Il savait que mamou était malade, c'était pour ça qu'il devait garder la chambre et que Vali et ses sœurs ne pouvaient pas le visiter aussi souvent qu'ils voulaient. Bon, c'était aussi parce que papa s'était disputé avec mamou, mais c'était surtout à cause de la maladie – papa aimait trop ses femmes pour se fâcher vraiment avec elles.
Et puis le petit frère est né, et mamou s'est endormi tout d'un coup, et mère et maman ont paniqué et parce qu'elles étaient inquiètes, papa a paniqué aussi, et quand papa a peur ça veut dire que la situation est grave alors Vali a eu peur aussi.
Il a détesté son petit frère un peu, sur le coup. Pour avoir rendu mamou malade. Eisa lui a dit que c'était bête, parce que le bébé était trop petit pour savoir qu'il avait fait du mal, mais en attendant mamou était quand même malade.

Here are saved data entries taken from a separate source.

(* ===== verification/PrivateGroupRun.v ===== *)
(** * Private groups over sequences of requests

    The properties of the server's private-group storage, for every sequence
    of requests at every sequence of instants, and a concrete run. *)

From Stdlib Require Import Strings.Byte.
From stdpp Require Import sorting.
From S2P Require Import Prelude Bytes Errors Tlv Crypto Toy Alg ServerError Validation RequestAuth Caches Realtime ServerState ToyServer ServerFrame Contacts PrivateGroups PrivateGroupFacts.
Local Open Scope N_scope.

Lemma validate_sha256_hex_ok (field value v : bytes) :
  validate_sha256_hex field value = Ok v → v = to_ascii_lowercase (str_trim value).
Proof. unfold validate_sha256_hex. repeat case_match; try done. by intros [= <-]. Qed.

(** The handles of a normalised list are distinct. *)
Lemma normalized_handles raw seen ms : normalize_members_loop raw seen = Ok ms →
  NoDup (map mc_membership_handle_sha256 ms) ∧ ∀ m, m ∈ ms → mc_membership_handle_sha256 m ∉ seen.
Proof.
  revert seen ms. induction raw as [|r raw IH]; intros seen ms; cbn [normalize_members_loop].
  { intros [= <-]. split; [constructor|set_solver]. }
  intros H. inv_ok H. subst ms. destruct (IH _ _ E3) as [Hn Hs]. bool_to_prop. split.
  - cbn [map]. constructor; [|done]. intros (m & Em & Hm)%list_elem_of_fmap. apply (Hs _ Hm). cbn in Em. set_solver.
  - intros m [->|Hm]%elem_of_cons; [done|]. specialize (Hs _ Hm). set_solver.
Qed.

Lemma find_handle_elem ms m : NoDup (map mc_membership_handle_sha256 ms) → m ∈ ms →
  find_handle (mc_membership_handle_sha256 m) ms = Some m.
Proof.
  induction ms as [|x ms IH]; [set_solver|]. cbn [map]. intros [Hx Hn]%list.NoDup_cons Hm. rewrite find_handle_cons.
  apply elem_of_cons in Hm as [->|Hm]; [by rewrite decide_True|]. rewrite decide_False; [by apply IH|].
  intros E. apply Hx. rewrite E. apply list_elem_of_fmap. eauto.
Qed.

Lemma find_normalized raw ms m : normalize_private_group_members raw = Ok ms → m ∈ ms →
  find_handle (mc_membership_handle_sha256 m) ms = Some m.
Proof.
  unfold normalize_private_group_members. destruct (_ =? 0); [done|]. destruct (_ <? _); [done|].
  intros [Hn _]%normalized_handles. by apply find_handle_elem.
Qed.

Section Runs.
Context `{P : Primitives} `{V : Ed25519} `{B : Base64} `{X : Hex} `{I : HashIter} `{U : !Uuid}.

Lemma published_below (t : PrivateGroupTables) (g : bytes) (e : Z) : groups_wf t → published_epoch t g e →
  ∀ e', (1 ≤ e' ≤ e)%Z → published_epoch t g e'.
Proof.
  intros Hw Hp e' He'. remember (Z.to_nat (e - e')) as n eqn:Hn. revert e Hp He' Hn.
  induction n as [|n IH]; intros e Hp He' Hn; [by replace e' with e by lia|].
  apply (IH (e - 1)%Z); [|lia|lia]. apply (gw_epochs _ Hw); [done|lia].
Qed.

Lemma grows_wf (s s' : AppState) : grows_s s s' → groups_wf (groups_of s) → groups_wf (groups_of s').
Proof. intros Hg Hw. apply (Hg Hw). Qed.

(** C17: Over every sequence of requests the storage of private groups stays
    well formed: states once published are never changed or removed, the
    epochs of a group are consecutive from one, every state after the first was
    published by a credential of the epoch before that carried a publish key,
    and exactly the credentials of a group's latest epoch are active. *)
Theorem private_groups_invariant (l : list (Z * N * GroupRequest)) (s : AppState) : groups_wf (groups_of s) →
  let t' := groups_of (group_requests l s) in
  groups_wf t' ∧ private_group_states (groups_of s) ⊆ private_group_states t' ∧
  (∀ g e e', published_epoch t' g e → (1 ≤ e' ≤ e)%Z → published_epoch t' g e') ∧
  (∀ g e row, private_group_states t' !! (g, e) = Some row → (1 < e)%Z →
     ∃ c, private_group_member_credentials t' !! gs_published_by_membership_handle_sha256 row = Some c ∧
       gc_group_id c = g ∧ gc_epoch c = (e - 1)%Z ∧ is_Some (gc_publish_key_sha256 c)) ∧
  (∀ h c, private_group_member_credentials t' !! h = Some c →
     (gc_revoked_at c = None ↔ latest_epoch (gc_group_id c) t' = Some (gc_epoch c))).
Proof.
  intros Hw t'. destruct (group_requests_grows l s Hw) as [Hw' He]. fold t' in Hw', He. split_and!; [done|apply He|..].
  - intros g e e' Hp. by apply published_below.
  - intros g e row Hrow H1. destruct (gw_authority _ Hw' _ _ _ Hrow) as (c & Hc & Hg & Hep & Hk). exists c. split_and!; [done|done|lia|done].
  - intros h c Hc. apply (gw_credentials _ Hw' _ _ Hc).
Qed.

(** What a member publishes is what the other members read. After an
    accepted publication, and after any further requests that publish no newer
    epoch of the group, a member of the published list who presents its handle
    and the preimage of its fetch key obtains the group, the epoch and exactly
    the published commitment, nonce, ciphertext and associated data; only the
    rate limit can refuse it. *)
Theorem group_state_served (request : PublishPrivateGroupStateRequest) (s s1 : AppState) (r : PublishPrivateGroupStateResponse)
    (members : list PrivateGroupMemberCredentialRecord) (l : list (Z * N * GroupRequest)) (h k : bytes)
    (m : PrivateGroupMemberCredentialRecord) (fetch : FetchPrivateGroupStateRequest) :
  groups_wf (groups_of s) → publish_private_group_state request s = (s1, Ok r) →
  normalize_private_group_members (ps_members request) = Ok members →
  let g := str_trim (ps_group_id request) in let s2 := group_requests l s1 in
  latest_epoch g (groups_of s2) = Some (Z.of_N (ps_epoch request)) →
  m ∈ members → mc_membership_handle_sha256 m = h → fetch_uses fetch h k → mc_fetch_key_sha256 m = hex_lower (sha256 k) →
  (fetch_private_group_state fetch s2).2 = Ok (mkFetchedState g (ps_epoch request)
     (to_ascii_lowercase (str_trim (ps_state_commitment_sha256 request))) (str_trim (ps_ciphertext_nonce_base64 request))
     (str_trim (ps_ciphertext_base64 request)) (str_trim (ps_ciphertext_aad_base64 request)) (st_utc s)) ∨
  (fetch_private_group_state fetch s2).2 = Err (rate_limited (lit "rate limit exceeded")).
Proof.
  intros Hw Hpub Hms g s2 Hl Hm Hh Hf Hk. destruct (publish_state_ok _ _ _ _ Hw Hpub) as (e & h' & co & key & ms & [He _ Hco _ Hn Hs _]).
  rewrite Hms in Hn. injection Hn as <-. destruct (validate_epoch_range _ _ He) as [He1 Ee]. fold g in Hs.
  pose proof (grows_epoch_stored _ _ _ _ _ _ _ He1 Hs Hw) as [Hw1 _].
  destruct (group_requests_grows l s1 Hw1) as [Hw2 [E1 E2 _]]. fold s2 in Hw2, E1, E2.
  assert (Hfind : find_handle h members = Some m) by (subst h; by eapply find_normalized).
  assert (Hc1 : private_group_member_credentials (groups_of s1) !! h = Some (stored_credential g e (st_utc s) m))
    by (by rewrite (es_credentials _ _ _ _ _ _ _ Hs), Hfind).
  destruct (E2 _ _ Hc1) as (c & Hc & Eg & Eep & Ef & _ & _). cbn [stored_credential gc_group_id gc_epoch gc_fetch_key_sha256] in Eg, Eep, Ef.
  destruct (gw_credentials _ Hw2 _ _ Hc) as [_ Hr]. rewrite Eg, Eep, Hl in Hr.
  assert (Hrow : private_group_states (groups_of s2) !! (gc_group_id c, gc_epoch c) = Some
    (mkGroupState co (str_trim (ps_ciphertext_nonce_base64 request)) (str_trim (ps_ciphertext_base64 request))
       (str_trim (ps_ciphertext_aad_base64 request)) h' (st_utc s))).
  { rewrite Eg, Eep. eapply lookup_weaken; [|exact E1]. rewrite (es_states _ _ _ _ _ _ _ Hs). apply lookup_insert_eq. }
  destruct (fetch_state_run _ _ _ _ _ _ Hf Hc (proj2 Hr ltac:(by rewrite Ee)) ltac:(congruence) Hrow) as [H|H]; [left|by right].
  rewrite H, Eg, Eep, Ee. cbn. rewrite N2Z.id. by rewrite (validate_sha256_hex_ok _ _ _ Hco).
Qed.
(** ** Retired credentials *)

(** A credential whose group has moved on to another epoch. *)
Definition retired (h g : bytes) (e : Z) (t : PrivateGroupTables) : Prop :=
  ∃ c, private_group_member_credentials t !! h = Some c ∧ gc_group_id c = g ∧ gc_epoch c = e ∧ gc_revoked_at c ≠ None.

Lemma retired_inactive h g e t g' e' : retired h g e t → active_credential h g' e' t = None.
Proof.
  intros (c & Hc & _ & _ & Hr). unfold active_credential. rewrite Hc. cbn [mbind option_bind]. rewrite bool_decide_eq_false_2; [done|].
  by intros (_ & _ & ?).
Qed.

Lemma create_invite_ok request (s s' : AppState) resp : create_private_group_invite request s = (s', Ok resp) →
  ∃ e h c, validate_sha256_hex (lit "authorizing_membership_handle_sha256") (cp_authorizing_membership_handle_sha256 request) = Ok h ∧
    active_credential h (str_trim (cp_group_id request)) e (groups_of s) = Some c.
Proof.
  unfold create_private_group_invite. intros H. run1 H Hq. run1 H H1. run1 H H2. run1 H H3. run1 H H4. run1 H H5. run1 H H6.
  run1 H H7. run1 H H8. run1 H H9. run1 H H10. run1 H H11. apply authorize_capability_ok in H11 as (-> & _ & c & Hc & _).
  unfold purge_expired_private_group_invites, execute_groups in H10. run1 H10 Hn. apply execute_inv in H10 as [-> _].
  unfold groups_of, active_credential in *. cbn [st_db set_db private_groups set_private_groups on_invites private_group_member_credentials] in Hc.
  rewrite (quiet_db _ _ Hq) in Hc. eauto.
Qed.

(** C18: Publishing an epoch retires the credentials of the one before, for
    good. Once a group has reached another epoch than that of a stored
    credential, then after any further requests every operation that presents
    the credential's handle is refused: reading the state, reading messages,
    sending a message, creating an invite and publishing a state. *)
Theorem retired_credentials_refused (s : AppState) (h : bytes) (c : GroupCredentialRow) (l : list (Z * N * GroupRequest)) :
  groups_wf (groups_of s) → private_group_member_credentials (groups_of s) !! h = Some c →
  latest_epoch (gc_group_id c) (groups_of s) ≠ Some (gc_epoch c) →
  let s2 := group_requests l s in
  (∀ r k, fetch_uses r h k → is_ok (fetch_private_group_state r s2).2 = false) ∧
  (∀ r k, fetch_messages_uses r h k → is_ok (fetch_private_group_messages r s2).2 = false) ∧
  (∀ r, validate_sha256_hex (lit "authorizing_membership_handle_sha256") (pm_authorizing_membership_handle_sha256 r) = Ok h →
     is_ok (publish_private_group_message r s2).2 = false) ∧
  (∀ r, validate_sha256_hex (lit "authorizing_membership_handle_sha256") (cp_authorizing_membership_handle_sha256 r) = Ok h →
     is_ok (create_private_group_invite r s2).2 = false) ∧
  (∀ r, validate_sha256_hex (lit "authorizing_membership_handle_sha256") (ps_authorizing_membership_handle_sha256 r) = Ok h →
     is_ok (publish_private_group_state r s2).2 = false).
Proof.
  intros Hw Hc Hl s2. destruct (group_requests_grows l s Hw) as [Hw2 [_ E2 _]]. fold s2 in Hw2, E2.
  assert (Hret : retired h (gc_group_id c) (gc_epoch c) (groups_of s2)).
  { destruct (E2 _ _ Hc) as (c2 & Hc2 & Eg & Ee & _ & _ & Hr). exists c2. split_and!; [done..|]. intros Hn%Hr.
    apply (gw_credentials _ Hw _ _ Hc) in Hn. done. }
  pose proof Hret as (c2 & Hc2 & _ & _ & Hr2). split_and!.
  - intros r k [Hv _]. destruct (fetch_private_group_state r s2) as [s3 [resp|]] eqn:E; [|done].
    apply fetch_state_ok in E as (h' & k' & c' & row & [Hv' _] & Hc' & Hr' & _). congruence.
  - intros r k [Hv _]. destruct (fetch_private_group_messages r s2) as [s3 [resp|]] eqn:E; [|done].
    apply fetch_messages_ok in E as (h' & k' & c' & [Hv' _] & Hc' & Hr' & _). congruence.
  - intros r Hv. destruct (publish_private_group_message r s2) as [s3 [resp|]] eqn:E; [|done].
    apply publish_message_ok in E as (e & h' & k' & sent & c' & _ & Hv' & _ & Ha & _).
    rewrite Hv in Hv'. injection Hv' as <-. by rewrite (retired_inactive _ _ _ _ _ _ Hret) in Ha.
  - intros r Hv. destruct (create_private_group_invite r s2) as [s3 [resp|]] eqn:E; [|done].
    apply create_invite_ok in E as (e & h' & c' & Hv' & Ha).
    rewrite Hv in Hv'. injection Hv' as <-. by rewrite (retired_inactive _ _ _ _ _ _ Hret) in Ha.
  - intros r Hv. destruct (publish_private_group_state r s2) as [s3 [resp|]] eqn:E; [|done].
    apply publish_state_ok in E as (e & h' & co & key & ms & [_ Hv' _ _ _ Hs Hau]); [|done].
    rewrite Hv in Hv'. injection Hv' as <-. destruct Hau as [(_ & m & Hm & _)|(c' & Ha & _)].
    + by rewrite (es_fresh _ _ _ _ _ _ _ Hs _ _ Hm) in Hc2.
    + by rewrite (retired_inactive _ _ _ _ _ _ Hret) in Ha.
Qed.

Et puis, maman leur a annoncé que mamou va mieux, et Vali a eu soudain tellement moins d'angoisse dans la poitrine qu'il a arrêté de respirer pour un moment. Ça lui est passé, et là il a droit de voir mamou.
Mamou a le teint tout pâle, il est couché dans son lit avec plusieurs coussins pour faire comme s'il était assis, mais il sourit en voyant Vali et c'est ça l'important. De son côté, le garçon n'hésite pas : il fond en larmes et grimpe sur le lit pour se pelotonner contre sa mère.
« Je croyais que tu n'irais pas mieux ! »
Mamou ne sent pas aussi bon que d'habitude, et ses mains sont un peu trop chaudes mais toujours douces alors qu'il frotte le dos de Vali.
« Sshh. Comment j'aurais pu te faire ça, mon doux ? Tu me manquerais trop. »
L'enfant renifle.
« Même si tu étais très fâché contre papa ? »
Cette fois, mamou soupire.
« C'est ton père qui est fâché contre moi, et il a ses raisons. Et oui, même alors. Je reste avec ma famille. »
Sur ces mots, Vali se détend enfin. Quand mamou fait une promesse, il la tient.